## Exercise details
Please find every line of the listing below where "Prelude" occurs and copy it.

Information START

Lemma prefix_count l j :
  Forall is_u64 l → Z.of_nat (length l) < 2 ^ 64 → (j <= 4096)%nat →
  foldr Z.add 0 (take j (buckets (recorded l))) = Z.of_nat (Prelude.count (λ v, bucket v <? Z.of_nat j) l).
Proof.
  intros Hl Hn. destruct (recorded_spec l Hl Hn) as (_ & Hb & _ & _ & Hj). induction j as [|j IH]; intros Hlt.
  - rewrite take_0. change (Z.of_nat 0) with 0. destruct (Prelude.count _ l) eqn:E; [done|].
    destruct (proj1 (count_pos (λ v, bucket v <? 0) l)) as (x & Hx & Hneg); [lia|]. rewrite Forall_forall in Hl.
    destruct (bucket_spec x (Hl x Hx)) as (e & f & Eb & ? & ? & _). lia.
  - rewrite (take_S_r _ _ _ (Hj j ltac:(lia))), foldr_app. cbn [foldr].
    assert (∀ z k, foldr Z.add z k = z + foldr Z.add 0 k) as Hz by (intros z k; induction k; cbn; lia).
    rewrite Hz, IH by lia. clear. unfold Prelude.count. induction l as [|x l IHl]; cbn [List.filter length]; [done|].
    destruct (bucket x =? Z.of_nat j) eqn:E1, (bucket x <? Z.of_nat j) eqn:E2, (bucket x <? Z.of_nat (S j)) eqn:E3;
      bool_hyps; cbn [length]; lia.
Qed.

(** the quantiles of a histogram are upper bounds, as tight as documented.  Of any
    fewer than 2^64 recorded durations, at least the requested share is at most
    [upper_quantile], and fewer than that share lie below it by a sixty-fourth of their
    power of two or more; it never exceeds the maximum. *)
Theorem upper_quantile_tight l numerator denominator :
  Forall is_u64 l → 0 < Z.of_nat (length l) < 2 ^ 64 → 0 < numerator <= denominator →
  let q := upper_quantile (recorded l) numerator denominator in
  let share := div_ceil (Z.of_nat (length l) * numerator) denominator in
  share <= Z.of_nat (Prelude.count (λ v, v <=? q) l) ∧ Z.of_nat (Prelude.count (far q) l) < share ∧
  q <= maximum_ns (recorded l).
Proof.
  intros Hl Hn Hnum. destruct (recorded_spec l Hl ltac:(lia)) as (Hc & Hb & Hm & Hm0 & Hj).
  pose proof (div_ceil_spec (Z.of_nat (length l) * numerator) denominator ltac:(lia)) as Hs.
  cbv zeta. unfold upper_quantile. rewrite Hc. set (share := div_ceil _ _) in *.
  assert (0 < share <= Z.of_nat (length l)) by nia. rewrite Z.mod_small by lia.
  assert ((Z.of_nat (length l) =? 0) = false) as -> by lia. cbn [orb].
  assert (∀ q j, 0 <= j < 4096 → q <= bucket_upper j →
    (Prelude.count (far q) l <= Prelude.count (λ v, (bucket v <? j)%Z) l)%nat) as Hfar.
  { intros q j Hj' Hq. apply count_le. intros v Hv Hfar. rewrite Forall_forall in Hl. apply Z.ltb_lt.
    destruct (Z.lt_ge_cases (bucket v) j); [done|]. rewrite (bucket_close v j q) in Hfar by (done || by apply Hl). done. }
  destruct (maximum_ns (recorded l) =? 0) eqn:Em; bool_hyps.
  - assert (Prelude.count (λ v, v <=? 0) l = length l) as ->.
    { apply count_all. intros v Hv. rewrite Forall_forall in Hm. apply Z.leb_le. rewrite <- Em. by apply Hm. }
    split; [lia|]. split; [|lia]. unfold Prelude.count. rewrite (Prelude.filter_none (far 0)); [cbn; lia|].
    intros v. apply Z.leb_gt. pose proof (Z.pow_pos_nonneg 2 (Z.log2 (Z.max v 1)) ltac:(lia) (Z.log2_nonneg _)). lia.
  - destruct (quantile_from_spec (maximum_ns (recorded l)) share (buckets (recorded l)) 0 0) as (j & Hlt & -> & Hlo & Hhi).
    + apply Forall_lookup. intros j n E. pose proof (lookup_lt_Some _ _ _ E) as Hlt. rewrite Hb in Hlt.
      rewrite (Hj j Hlt) in E. simplify_eq. lia.
    + lia.
    + pose proof (prefix_count l 4096 Hl ltac:(lia) ltac:(lia)) as Hall. rewrite take_ge in Hall by lia. rewrite Hall.
      assert (Prelude.count (λ v, bucket v <? Z.of_nat 4096) l = length l) as ->; [|lia].
      apply count_all. intros v Hv. rewrite Forall_forall in Hl. destruct (bucket_spec v (Hl v Hv)) as (e & f & -> & ? & ? & _).
      apply Z.ltb_lt. lia.
    + pose proof (prefix_count l 4096 Hl ltac:(lia) ltac:(lia)) as Hall. rewrite take_ge in Hall by lia. rewrite Hall.
      pose proof (count_length (λ v, bucket v <? Z.of_nat 4096) l). lia.
    + rewrite Hb in Hlt. rewrite Z.add_0_l in *. rewrite !prefix_count in * by (done || lia).
      split; [|split; [|lia]].
      * etransitivity; [apply Hhi|]. apply Nat2Z.inj_le, count_le. intros v Hv Hlt'%Z.ltb_lt. rewrite Forall_forall in Hl, Hm.
        apply Z.leb_le, Z.min_glb; [|by apply Hm]. apply bucket_below; [by apply Hl|lia|lia].
      * eapply Z.le_lt_trans; [|apply Hlo]. apply Nat2Z.inj_le, Hfar; [lia|]. apply Z.le_min_l.
Qed.
End quantiles.

(** ** Instances *)

Definition demo_config : OwnerScheduleConfig := mkConfig 2 3 4 100 0 1000.

(** Two owners; the first is suspended while it serves a private event. *)
Definition demo_ops : list (@Op nat Z) :=
  [OPrivate 0 1 7; OMarket 1 1 (Some 5%nat) 8; OStep 3; OPrivate 0 4 9; OSuspend 0 5;
   ORebase 0 10 (λ p _, p); OResume 0 10; OHistory 1 40 6; OStep 20; OStep 30; OStep 30; OStep 40].

Definition demo_scheduler : VirtualOwnerScheduler nat Z :=
  mkScheduler demo_config (replicate 2 (new_owner demo_config)).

Information END

## Finished task
  foldr Z.add 0 (take j (buckets (recorded l))) = Z.of_nat (Prelude.count (λ v, bucket v <? Z.of_nat j) l).
  - rewrite take_0. change (Z.of_nat 0) with 0. destruct (Prelude.count _ l) eqn:E; [done|].
    rewrite Hz, IH by lia. clear. unfold Prelude.count. induction l as [|x l IHl]; cbn [List.filter length]; [done|].
  share <= Z.of_nat (Prelude.count (λ v, v <=? q) l) ∧ Z.of_nat (Prelude.count (far q) l) < share ∧
    (Prelude.count (far q) l <= Prelude.count (λ v, (bucket v <? j)%Z) l)%nat) as Hfar.
  - assert (Prelude.count (λ v, v <=? 0) l = length l) as ->.
    split; [lia|]. split; [|lia]. unfold Prelude.count. rewrite (Prelude.filter_none (far 0)); [cbn; lia|].
      assert (Prelude.count (λ v, bucket v <? Z.of_nat 4096) l = length l) as ->; [|lia].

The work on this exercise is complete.